Migraines: Research indicates migraine sufferers are more likely to have fibromyalgia. One study from 2011, published in The Journal of Headache and Pain, suggests migraine headaches may even trigger fibromyalgia. Many researchers believe that preventing migraines could possibly slow down or even stop the development of fibromyalgia in some people.
“These results suggest different levels of central sensitization in patients with migraine, fibromyalgia or both conditions and a role for migraine as a triggering factor for FMS. Prevention of headache chronification in migraine patients would thus appear crucial also for preventing the development of fibromyalgia in predisposed individuals or its worsening in co-morbid patients,” Italian researchers reported.
Autoimmune Diseases: Present in about 25% of cases, fibromyalgia co-exists with an autoimmune condition, according to the Centers for Disease Control and Prevention. Two serious autoimmune diseases that may accompany fibromyalgia are rheumatoid arthritis (RA) and lupus.
Further studies show at least 20% of RA patients also have fibromyalgia, but researchers have yet to understand the connection. The pain of RA can trigger fibromyalgia flares, worsen pain and symptoms, and vice versa.
Depression and Anxiety: A very common experience among fibromyalgia suffers is the development of anxiety and depression.
According to a 2011 report published in the journal Pain Research and Treatment, 90% of fibromyalgia patients have depressive symptoms at least once, and 86% of those people may suffer from a major depressive disorder. Depression and fibromyalgia occur at the same time in at least 40% cases — a connection that researchers are still trying to understand.
The prevalence of anxiety symptoms in fibromyalgia patient’s ranges from 13% to about 71%, according to Portuguese researchers.
Irritable Bowel Syndrome: The vast majority of fibromyalgia patients, up to 70 percent, also suffer from irritable bowel syndrome (IBS). IBS is a digestive disorder that is characterized by cramping, bloating, constipation and abdominal pain.

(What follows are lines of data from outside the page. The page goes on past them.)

(* ===== verification/JsonLegacyProofs.v ===== *)
(** * The two readers agree

    On a text both take for JSON in the same way, [Reader] does what
    [OurReader] does with its default settings, errors and comments included;
    only integers above [maxInt] are unsigned in the values it builds. *)
From Stdlib Require Import ZArith Ascii String Lia SpecFloat.
From stdpp Require Import base tactics list gmap.
From S2P Require Import Prelude CLib CDouble JsonValue JsonNotes JsonValueProofs JsonReader JsonReaderProofs.
From S2P Require Import JsonLegacyReader.

#[local] Open Scope Z_scope.

(** ** The same value *)

(** The value [Reader] builds for the one of [OurReader]. *)
Fixpoint as_legacy (v : Value) : Value :=
  match v with
  | VInt z => if maxInt <? z then VUInt z else VInt z
  | VArray m => VArray (map (fun kv => (kv.1, as_legacy kv.2)) m)
  | VObject m => VObject (map (fun kv => (kv.1, as_legacy kv.2)) m)
  | v => v
  end.

Section Maps.
Context {K V W : Type} (lt : K -> K -> bool) (f : V -> W).

Lemma find_map k m : map_find lt k (map (fun kv => (kv.1, f kv.2)) m) = f <$> map_find lt k m.
Proof. induction m as [|[k' v] m IH]; [done|]. cbn. rewrite IH. by repeat case_match. Qed.

Lemma insert_map k v m :
  map_insert lt k (f v) (map (fun kv => (kv.1, f kv.2)) m)
  = map (fun kv => (kv.1, f kv.2)) (map_insert lt k v m).
Proof. induction m as [|[k' v'] m IH]; [done|]. cbn. rewrite IH. by repeat case_match. Qed.
End Maps.

(** ** The same outcome *)

(** What [m] returns, [m'] returns through [f]. *)
Definition follows {A B} (f : A -> B) (m : outcome A) (m' : outcome B) : Prop :=
  forall a, m = Ok a -> m' = Ok (f a).

Lemma follows_ret {A B} (f : A -> B) a : follows f (Ok a) (Ok (f a)).
Proof. by intros ? [= ->]. Qed.

Lemma follows_refl {A} (m : outcome A) : follows (fun a => a) m m.
Proof. by intros ?. Qed.

Lemma follows_throw {A B} (f : A -> B) e m : follows f (Throw e) m.
Proof. by intros ?. Qed.

Lemma follows_fault {A B} (f : A -> B) m : follows f NoFuel m.
Proof. by intros ?. Qed.

Lemma follows_bind {A B C D} (f : A -> B) (g : C -> D) m m' k k' :
  follows f m m' -> (forall a, m = Ok a -> follows g (k a) (k' (f a))) -> follows g (m ≫= k) (m' ≫= k').
Proof. intros Hm Hk c E. apply bind_Ok_inv in E as (a & Ea & Ec). rewrite (Hm a Ea). by apply Hk. Qed.

Lemma follows_bind_same {A C D} (g : C -> D) (m m' : outcome A) k k' :
  follows (fun a => a) m m' -> (forall a, m = Ok a -> follows g (k a) (k' a)) ->
  follows g (m ≫= k) (m' ≫= k').
Proof. apply follows_bind. Qed.

(** Runs the first parts of two binds, by [H] or because they are the same. *)
Tactic Notation "both" "as" simple_intropattern_list(p) :=
  eapply follows_bind_same; [apply follows_refl|intros p].
Tactic Notation "both" uconstr(H) "as" simple_intropattern_list(p) :=
  eapply follows_bind_same; [eapply H|intros p].
Tactic Notation "both" uconstr(H) "through" uconstr(f) "as" simple_intropattern_list(p) :=
  eapply (follows_bind f); [eapply H|intros p].

(** ** Operations on values *)

Definition both_values (wv : Value * Value) : Value * Value := (as_legacy wv.1, as_legacy wv.2).

Lemma resolveReference_legacy v key :
  follows both_values (resolveReference v key) (resolveReference (as_legacy v) key).
Proof.
  unfold resolveReference, json_assert.
  destruct v as [|z|z|r|t|b|m|m]; cbn [as_legacy isNull isObject orb]; try apply follows_throw.
  - run. by intros ? [= <-].
  - run. rewrite find_map. destruct (map_find czstring_lt _ m) as [w|]; cbn [fmap option_fmap option_map].
    + apply (follows_ret both_values (w, VObject m)).
    + rewrite (insert_map czstring_lt as_legacy _ VNull m).
      apply (follows_ret both_values (VNull, VObject (map_insert czstring_lt _ VNull m))).
Qed.

Lemma member_set_legacy v key w :
  follows as_legacy (member_set v key w) (member_set (as_legacy v) key (as_legacy w)).
Proof.
  unfold member_set. both resolveReference_legacy through both_values as [u v'] _.
  cbn [both_values fst snd]. destruct v' as [|z|z|r|t|b|m|m]; cbn [as_legacy]; try (by intros ? [= <-]).
  - destruct (Z.ltb_spec maxInt z) as [Hz|Hz]; intros ? [= <-]; cbn [as_legacy];
      by destruct (Z.ltb_spec maxInt z); try lia.
  - rewrite insert_map. apply (follows_ret as_legacy (VObject _)).
Qed.

Lemma index_ref_legacy v i :
  follows both_values (index_ref v i) (index_ref (as_legacy v) i).
Proof.
  unfold index_ref, json_assert.
  destruct v as [|z|z|r|t|b|m|m]; cbn [as_legacy isNull isArray orb]; try apply follows_throw.
  - run. by intros ? [= <-].
  - run. rewrite find_map. destruct (map_find Z.ltb i m) as [w|]; cbn [fmap option_fmap option_map].
    + apply (follows_ret both_values (w, VArray m)).
    + rewrite (insert_map Z.ltb as_legacy _ VNull m).
      apply (follows_ret both_values (VNull, VArray (map_insert Z.ltb i VNull m))).
Qed.

Lemma index_ref_int_legacy v i :
  follows both_values (index_ref_int v i) (index_ref_int (as_legacy v) i).
Proof. unfold index_ref_int. both as n _. cbv zeta. apply index_ref_legacy. Qed.

Lemma index_set_legacy v i w :
  follows as_legacy (index_set v i w) (index_set (as_legacy v) i (as_legacy w)).
Proof.
  unfold index_set. both index_ref_legacy through both_values as [u v'] _.
  cbn [both_values fst snd]. destruct v' as [|z|z|r|t|b|m|m]; cbn [as_legacy]; try (by intros ? [= <-]).
  - destruct (Z.ltb_spec maxInt z) as [Hz|Hz]; intros ? [= <-]; cbn [as_legacy];
      by destruct (Z.ltb_spec maxInt z); try lia.
  - rewrite insert_map. apply (follows_ret as_legacy (VArray _)).
Qed.

(** ** The readers on one text *)

Section Readers.
Context (mem : bytes) (end_ : nat) (lf : Legacy.Features) (cc : bool).

(** The features of [OurReader] that [Reader] has. *)
Definition our_features : OurFeatures :=
  MkFeatures (Legacy.allowComments_ lf) (Legacy.strictRoot_ lf) (Legacy.allowDroppedNullPlaceholders_ lf)
    false false false false false Legacy.stackLimit_g.

Context (Hkeys : Legacy.allowNumericKeys_ lf = false).

(** No apostrophe, which [OurReader] takes for a slash, no "-I", which it takes
    for the beginning of "-Infinity", and no number beyond [double]. *)
Context (Hquote : SQUOTE ∉ mem)
  (Hinf : forall i, mem !! i = Some "-"%char -> mem !! S i <> Some "I"%char)
  (Hfinite : forall i n b, sscanf_lf (c_str (take n (drop i mem))) <> Some (S754_infinity b)).

Lemma readNumber_follows check s b s' :
  (check = true -> mem !! current_ s <> Some "I"%char) ->
  readNumber mem end_ check s = Ok (b, s') -> b = true /\ Legacy.readNumber mem end_ s = Ok s'.
Proof.
  intros HI. unfold readNumber, Legacy.readNumber. cbv zeta.
  assert (H : forall b, (if check && negb (current_ s =? end_)%nat
                         then c ← char_at mem (current_ s); Ok (bool_decide (c = "I"%char)) else Ok false)
                        = Ok b -> b = false).
  { intros x. destruct check; cbn [andb]; [|by intros [= <-]]. destruct (negb _); [|by intros [= <-]].
    unfold char_at. destruct (mem !! current_ s) as [c|] eqn:E; [|done]. run. intros [= <-].
    apply bool_decide_false. intros ->. by apply HI. }
  intros E. apply bind_Ok_inv in E as (x & Ex & E). rewrite (H x Ex) in E.
  apply bind_Ok_inv in E as (x1 & -> & E). run. apply bind_Ok_inv in E as (x2 & -> & E). run.
  apply bind_Ok_inv in E as (x3 & -> & E). run. destruct x3 as [[c cur] p]. by injection E as <- <-.
Qed.

Definition same_number (r : option Value * RState) : option Value * RState := (as_legacy <$> r.1, r.2).
(* ===== verification/JsonPathProofs.v ===== *)
(** * Paths: reading them, and what [make] and [resolve] do

    A printed path is read back, [make] stores a value where [resolve] finds
    it and changes no other place, and the loop of [makePath] can go on forever. *)
From Stdlib Require Import ZArith Ascii String Lia.
From stdpp Require Import base tactics list.
From S2P Require Import Prelude CLib CDouble JsonValue JsonValueProofs JsonPath.

#[local] Open Scope Z_scope.

(** ** The text of a path *)

(** A name that a path can have as it is. *)
Definition path_name (k : bytes) : bool :=
  match k with
  | [] => false
  | c :: _ => negb (bool_decide (c = "%"%char) || bool_decide (c = "]"%char))
              && forallb (fun c => negb (ends_name c)) k
  end.

(** Indices that an array can have, and names that have a text. *)
Definition printable_argument (a : PathArgument) : Prop :=
  match kind_ a with
  | kindNone => False
  | kindIndex => a = index_argument (index_ a) /\ 0 <= index_ a < 2 ^ 32 - 1
  | kindKey => a = MkPathArgument (key_ a) 0 kindKey /\ path_name (key_ a) = true /\ size (key_ a) < 2 ^ 30
  end.

Definition print_argument (a : PathArgument) : bytes :=
  match kind_ a with
  | kindIndex => "["%char :: dec_unsigned (index_ a) ++ bs "]"
  | _ => "."%char :: key_ a
  end.

Definition print_path (args : list PathArgument) : bytes := args ≫= print_argument.

Lemma path_name_no_nul k : path_name k = true -> NUL ∉ k.
Proof.
  unfold path_name. destruct k as [|c k]; [done|]. intros H%andb_prop. destruct H as [_ H].
  intros Hin. rewrite forallb_forall in H. apply list_elem_of_In, H in Hin. done.
Qed.

Section Reading.
Context (path : bytes).

(** The character behind a part of the path. *)
Lemma path_char pre c rest :
  path = pre ++ c :: rest ->
  (length pre =? path_end path)%nat = false /\ char_at (path_chars path) (length pre) = Ok c.
Proof.
  intros ->. unfold path_end, path_chars, c_str, char_at. split.
  - apply Nat.eqb_neq. rewrite length_app. simpl. lia.
  - rewrite <- app_assoc. cbn [app]. by rewrite list_lookup_middle.
Qed.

Sleep Troubles: People with fibromyalgia are more likely to have restless leg syndrome (RLS) than others in the general population, according to a study from the American Academy of Sleep Medicine (AASM). RLS is a disorder that causes uncomfortable feelings in the legs and/or the urge to keep moving the legs. The AASM study, published in the Journal of Clinical Sleep Medicine, finds 33% of people with fibromyalgia also have RLS
Fibromyalgia is one of the great mysteries of the medical world. We don’t know exactly where it comes from, and we don’t know how to cure it. However, by understanding its relationship with other chronic ailments will allow us to better treat it, and hopefully, minimize the impact on the sufferers day to day life.